> _Task to carry out_: Copy each line of the records below that mentions the word "left".

•••••

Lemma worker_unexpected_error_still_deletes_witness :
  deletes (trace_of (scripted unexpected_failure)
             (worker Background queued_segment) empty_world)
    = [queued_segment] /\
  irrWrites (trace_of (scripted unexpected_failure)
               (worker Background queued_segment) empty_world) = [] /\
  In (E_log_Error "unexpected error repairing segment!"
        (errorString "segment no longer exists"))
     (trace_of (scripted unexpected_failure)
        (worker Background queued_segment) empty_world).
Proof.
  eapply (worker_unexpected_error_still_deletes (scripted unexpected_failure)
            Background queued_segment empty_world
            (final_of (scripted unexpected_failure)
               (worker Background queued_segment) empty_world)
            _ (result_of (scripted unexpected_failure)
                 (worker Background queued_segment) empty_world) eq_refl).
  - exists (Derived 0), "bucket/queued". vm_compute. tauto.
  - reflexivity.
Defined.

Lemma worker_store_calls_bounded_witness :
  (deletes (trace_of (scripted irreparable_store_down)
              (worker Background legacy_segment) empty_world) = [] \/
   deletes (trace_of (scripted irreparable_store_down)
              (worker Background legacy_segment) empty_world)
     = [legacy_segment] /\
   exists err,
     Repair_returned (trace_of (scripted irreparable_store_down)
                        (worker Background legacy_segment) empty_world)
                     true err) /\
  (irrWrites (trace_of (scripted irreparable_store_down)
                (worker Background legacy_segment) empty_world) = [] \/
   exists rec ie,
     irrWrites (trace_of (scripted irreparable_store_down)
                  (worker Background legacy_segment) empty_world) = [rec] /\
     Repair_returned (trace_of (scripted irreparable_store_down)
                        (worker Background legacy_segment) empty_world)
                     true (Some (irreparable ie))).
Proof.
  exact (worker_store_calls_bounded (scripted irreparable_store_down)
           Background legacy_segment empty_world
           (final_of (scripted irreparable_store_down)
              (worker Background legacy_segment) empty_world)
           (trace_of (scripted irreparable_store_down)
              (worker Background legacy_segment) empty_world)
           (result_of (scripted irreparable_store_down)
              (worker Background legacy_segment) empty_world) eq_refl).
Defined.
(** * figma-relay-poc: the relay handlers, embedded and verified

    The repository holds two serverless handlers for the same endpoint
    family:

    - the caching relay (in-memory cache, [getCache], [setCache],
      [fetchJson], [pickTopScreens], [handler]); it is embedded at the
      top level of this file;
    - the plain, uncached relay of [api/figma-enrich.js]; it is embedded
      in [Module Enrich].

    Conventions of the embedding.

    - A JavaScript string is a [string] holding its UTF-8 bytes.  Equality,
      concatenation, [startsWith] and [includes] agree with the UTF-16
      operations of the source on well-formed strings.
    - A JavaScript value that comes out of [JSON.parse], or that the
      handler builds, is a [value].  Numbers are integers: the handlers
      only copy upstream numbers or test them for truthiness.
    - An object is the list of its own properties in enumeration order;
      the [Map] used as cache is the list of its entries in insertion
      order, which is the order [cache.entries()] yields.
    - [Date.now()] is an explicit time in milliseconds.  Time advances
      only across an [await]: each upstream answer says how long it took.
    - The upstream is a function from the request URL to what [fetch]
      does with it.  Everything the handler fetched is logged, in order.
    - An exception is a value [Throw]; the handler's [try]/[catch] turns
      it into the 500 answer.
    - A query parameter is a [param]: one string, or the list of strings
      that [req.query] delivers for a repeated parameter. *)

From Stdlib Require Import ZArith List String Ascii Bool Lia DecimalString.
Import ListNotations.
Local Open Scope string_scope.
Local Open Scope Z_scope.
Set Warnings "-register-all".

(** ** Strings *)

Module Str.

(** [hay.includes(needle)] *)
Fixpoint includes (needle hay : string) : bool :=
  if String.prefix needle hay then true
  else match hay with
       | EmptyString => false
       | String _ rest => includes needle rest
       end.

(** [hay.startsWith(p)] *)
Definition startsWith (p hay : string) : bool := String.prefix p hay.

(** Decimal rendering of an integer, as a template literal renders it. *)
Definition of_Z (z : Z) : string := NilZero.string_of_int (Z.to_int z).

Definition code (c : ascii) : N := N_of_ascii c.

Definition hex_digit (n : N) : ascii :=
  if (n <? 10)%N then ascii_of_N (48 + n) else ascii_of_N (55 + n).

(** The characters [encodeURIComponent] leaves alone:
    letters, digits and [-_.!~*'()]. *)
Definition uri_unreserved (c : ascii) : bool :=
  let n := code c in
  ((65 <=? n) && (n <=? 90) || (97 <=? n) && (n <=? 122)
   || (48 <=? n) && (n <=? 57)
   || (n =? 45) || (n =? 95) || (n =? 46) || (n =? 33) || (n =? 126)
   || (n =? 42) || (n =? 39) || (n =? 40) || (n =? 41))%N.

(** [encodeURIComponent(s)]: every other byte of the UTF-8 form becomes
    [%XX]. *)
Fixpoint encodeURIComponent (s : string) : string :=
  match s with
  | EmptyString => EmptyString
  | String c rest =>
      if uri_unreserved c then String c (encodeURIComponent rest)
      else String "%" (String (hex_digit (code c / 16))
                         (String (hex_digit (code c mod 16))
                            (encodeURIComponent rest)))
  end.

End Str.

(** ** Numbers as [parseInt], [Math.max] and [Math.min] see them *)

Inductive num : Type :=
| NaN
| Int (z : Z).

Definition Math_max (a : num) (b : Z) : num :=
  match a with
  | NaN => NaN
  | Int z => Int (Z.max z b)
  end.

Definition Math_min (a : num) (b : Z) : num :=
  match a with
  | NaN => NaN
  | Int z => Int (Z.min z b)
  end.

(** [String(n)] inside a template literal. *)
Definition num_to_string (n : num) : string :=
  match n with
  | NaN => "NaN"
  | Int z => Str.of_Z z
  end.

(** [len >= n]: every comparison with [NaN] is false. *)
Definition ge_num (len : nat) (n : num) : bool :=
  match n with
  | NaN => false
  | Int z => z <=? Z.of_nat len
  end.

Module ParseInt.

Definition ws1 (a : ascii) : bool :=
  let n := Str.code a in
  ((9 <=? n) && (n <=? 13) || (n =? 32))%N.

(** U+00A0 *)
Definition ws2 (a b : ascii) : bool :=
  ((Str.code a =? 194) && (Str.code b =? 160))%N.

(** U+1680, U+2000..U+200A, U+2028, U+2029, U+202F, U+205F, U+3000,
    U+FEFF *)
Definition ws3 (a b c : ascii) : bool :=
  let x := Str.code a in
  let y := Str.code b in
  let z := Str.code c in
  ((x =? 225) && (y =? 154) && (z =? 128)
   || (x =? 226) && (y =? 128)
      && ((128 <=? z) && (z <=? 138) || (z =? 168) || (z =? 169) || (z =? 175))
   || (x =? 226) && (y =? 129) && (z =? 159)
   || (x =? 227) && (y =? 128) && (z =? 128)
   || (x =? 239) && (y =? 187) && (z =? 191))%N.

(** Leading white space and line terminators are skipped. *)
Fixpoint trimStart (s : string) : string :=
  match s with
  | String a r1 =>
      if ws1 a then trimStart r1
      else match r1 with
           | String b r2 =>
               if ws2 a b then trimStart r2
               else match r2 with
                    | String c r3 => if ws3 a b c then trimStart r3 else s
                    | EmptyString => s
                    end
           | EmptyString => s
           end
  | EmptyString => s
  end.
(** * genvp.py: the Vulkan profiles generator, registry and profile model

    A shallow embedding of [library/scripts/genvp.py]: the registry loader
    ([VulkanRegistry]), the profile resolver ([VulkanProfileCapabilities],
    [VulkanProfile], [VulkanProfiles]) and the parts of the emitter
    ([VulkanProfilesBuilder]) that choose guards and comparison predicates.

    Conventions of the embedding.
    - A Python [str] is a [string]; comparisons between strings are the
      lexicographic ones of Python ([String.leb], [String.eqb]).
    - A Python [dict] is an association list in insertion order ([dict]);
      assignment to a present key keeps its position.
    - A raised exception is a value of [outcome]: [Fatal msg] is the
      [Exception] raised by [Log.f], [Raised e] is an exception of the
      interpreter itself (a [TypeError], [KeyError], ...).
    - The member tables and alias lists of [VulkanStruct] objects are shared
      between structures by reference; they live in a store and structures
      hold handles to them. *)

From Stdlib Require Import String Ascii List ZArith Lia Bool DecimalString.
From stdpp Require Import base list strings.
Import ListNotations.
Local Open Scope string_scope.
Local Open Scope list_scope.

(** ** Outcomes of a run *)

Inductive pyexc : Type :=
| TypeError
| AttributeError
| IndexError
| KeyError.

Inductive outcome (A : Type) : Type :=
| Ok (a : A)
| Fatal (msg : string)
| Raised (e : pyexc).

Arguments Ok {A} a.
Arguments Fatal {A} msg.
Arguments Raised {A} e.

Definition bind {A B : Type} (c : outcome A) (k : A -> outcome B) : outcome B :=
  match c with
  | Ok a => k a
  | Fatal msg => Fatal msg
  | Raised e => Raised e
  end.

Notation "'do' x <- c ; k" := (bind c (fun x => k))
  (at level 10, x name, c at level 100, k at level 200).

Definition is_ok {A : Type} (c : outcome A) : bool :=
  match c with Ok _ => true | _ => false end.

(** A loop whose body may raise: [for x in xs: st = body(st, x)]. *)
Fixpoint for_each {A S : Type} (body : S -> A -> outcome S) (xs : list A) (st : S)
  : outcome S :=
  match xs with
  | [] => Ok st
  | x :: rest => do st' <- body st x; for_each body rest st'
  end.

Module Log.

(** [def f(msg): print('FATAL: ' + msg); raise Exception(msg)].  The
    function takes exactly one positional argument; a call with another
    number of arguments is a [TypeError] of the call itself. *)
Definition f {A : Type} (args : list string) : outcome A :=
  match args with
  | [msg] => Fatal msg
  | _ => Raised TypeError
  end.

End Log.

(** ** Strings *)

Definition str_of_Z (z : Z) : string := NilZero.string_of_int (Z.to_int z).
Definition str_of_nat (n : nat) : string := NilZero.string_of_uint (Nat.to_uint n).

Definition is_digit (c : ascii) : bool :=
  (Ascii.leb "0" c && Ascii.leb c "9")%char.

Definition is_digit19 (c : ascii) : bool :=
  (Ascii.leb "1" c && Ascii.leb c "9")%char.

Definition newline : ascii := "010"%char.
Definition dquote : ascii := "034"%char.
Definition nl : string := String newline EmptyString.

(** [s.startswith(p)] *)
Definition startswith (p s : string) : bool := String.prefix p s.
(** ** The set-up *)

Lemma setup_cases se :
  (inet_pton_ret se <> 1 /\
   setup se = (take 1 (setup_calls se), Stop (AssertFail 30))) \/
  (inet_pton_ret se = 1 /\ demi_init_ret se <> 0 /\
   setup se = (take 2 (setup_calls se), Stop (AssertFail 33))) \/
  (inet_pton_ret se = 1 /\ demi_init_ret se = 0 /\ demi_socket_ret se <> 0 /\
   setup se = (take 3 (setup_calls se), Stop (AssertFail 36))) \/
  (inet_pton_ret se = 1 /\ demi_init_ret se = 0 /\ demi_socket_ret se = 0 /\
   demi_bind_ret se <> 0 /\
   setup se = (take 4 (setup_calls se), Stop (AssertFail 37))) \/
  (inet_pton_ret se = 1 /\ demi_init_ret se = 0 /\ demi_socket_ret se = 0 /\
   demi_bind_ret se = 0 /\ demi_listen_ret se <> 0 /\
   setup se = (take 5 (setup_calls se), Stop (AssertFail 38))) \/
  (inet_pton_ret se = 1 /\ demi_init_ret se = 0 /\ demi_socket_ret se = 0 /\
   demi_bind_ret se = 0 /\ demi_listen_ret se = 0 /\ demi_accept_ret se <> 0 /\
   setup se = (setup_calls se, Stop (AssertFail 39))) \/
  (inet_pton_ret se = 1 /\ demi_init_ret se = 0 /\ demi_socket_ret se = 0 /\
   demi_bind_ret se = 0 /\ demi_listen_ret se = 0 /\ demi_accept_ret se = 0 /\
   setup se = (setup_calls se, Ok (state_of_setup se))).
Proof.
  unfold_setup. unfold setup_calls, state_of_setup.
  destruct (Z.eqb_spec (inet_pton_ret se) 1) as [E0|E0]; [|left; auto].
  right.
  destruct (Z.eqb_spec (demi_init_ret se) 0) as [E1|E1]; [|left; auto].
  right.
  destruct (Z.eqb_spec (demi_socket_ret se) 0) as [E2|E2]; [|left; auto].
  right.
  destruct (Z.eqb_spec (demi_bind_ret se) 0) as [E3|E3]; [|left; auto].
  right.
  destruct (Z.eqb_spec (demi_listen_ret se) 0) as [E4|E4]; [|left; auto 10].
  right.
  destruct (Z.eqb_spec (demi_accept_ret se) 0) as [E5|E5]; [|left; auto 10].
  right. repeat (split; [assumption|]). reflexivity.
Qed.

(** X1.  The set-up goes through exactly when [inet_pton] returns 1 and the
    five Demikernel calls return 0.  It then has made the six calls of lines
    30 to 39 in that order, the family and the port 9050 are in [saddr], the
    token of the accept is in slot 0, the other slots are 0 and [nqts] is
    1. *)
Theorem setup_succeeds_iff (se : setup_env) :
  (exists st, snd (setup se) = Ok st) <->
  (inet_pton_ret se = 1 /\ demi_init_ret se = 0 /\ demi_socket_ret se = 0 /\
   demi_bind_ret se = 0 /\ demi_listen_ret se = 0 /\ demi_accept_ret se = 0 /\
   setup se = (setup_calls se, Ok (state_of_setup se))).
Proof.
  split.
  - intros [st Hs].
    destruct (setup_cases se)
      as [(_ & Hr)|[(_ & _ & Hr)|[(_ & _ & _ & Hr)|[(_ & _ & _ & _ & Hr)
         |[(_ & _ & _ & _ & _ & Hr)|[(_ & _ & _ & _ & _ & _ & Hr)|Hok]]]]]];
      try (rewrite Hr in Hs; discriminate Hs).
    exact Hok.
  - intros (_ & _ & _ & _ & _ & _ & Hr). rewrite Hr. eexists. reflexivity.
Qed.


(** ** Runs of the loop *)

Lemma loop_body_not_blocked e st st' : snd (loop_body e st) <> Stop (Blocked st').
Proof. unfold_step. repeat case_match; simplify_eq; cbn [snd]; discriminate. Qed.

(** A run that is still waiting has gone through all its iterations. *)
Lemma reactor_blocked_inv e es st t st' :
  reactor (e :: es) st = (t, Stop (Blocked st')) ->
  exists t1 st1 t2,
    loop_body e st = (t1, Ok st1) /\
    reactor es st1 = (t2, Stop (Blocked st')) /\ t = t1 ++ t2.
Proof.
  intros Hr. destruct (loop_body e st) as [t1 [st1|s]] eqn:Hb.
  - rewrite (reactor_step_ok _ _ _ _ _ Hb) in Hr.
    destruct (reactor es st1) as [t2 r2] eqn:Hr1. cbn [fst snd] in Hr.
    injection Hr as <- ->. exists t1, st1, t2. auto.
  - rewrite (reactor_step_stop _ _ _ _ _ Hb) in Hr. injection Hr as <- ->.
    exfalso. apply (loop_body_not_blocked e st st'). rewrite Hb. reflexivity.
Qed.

•••••

> _Result of this task_:
  destruct (Z.eqb_spec (inet_pton_ret se) 1) as [E0|E0]; [|left; auto].
  destruct (Z.eqb_spec (demi_init_ret se) 0) as [E1|E1]; [|left; auto].
  destruct (Z.eqb_spec (demi_socket_ret se) 0) as [E2|E2]; [|left; auto].
  destruct (Z.eqb_spec (demi_bind_ret se) 0) as [E3|E3]; [|left; auto].
  destruct (Z.eqb_spec (demi_listen_ret se) 0) as [E4|E4]; [|left; auto 10].
  destruct (Z.eqb_spec (demi_accept_ret se) 0) as [E5|E5]; [|left; auto 10].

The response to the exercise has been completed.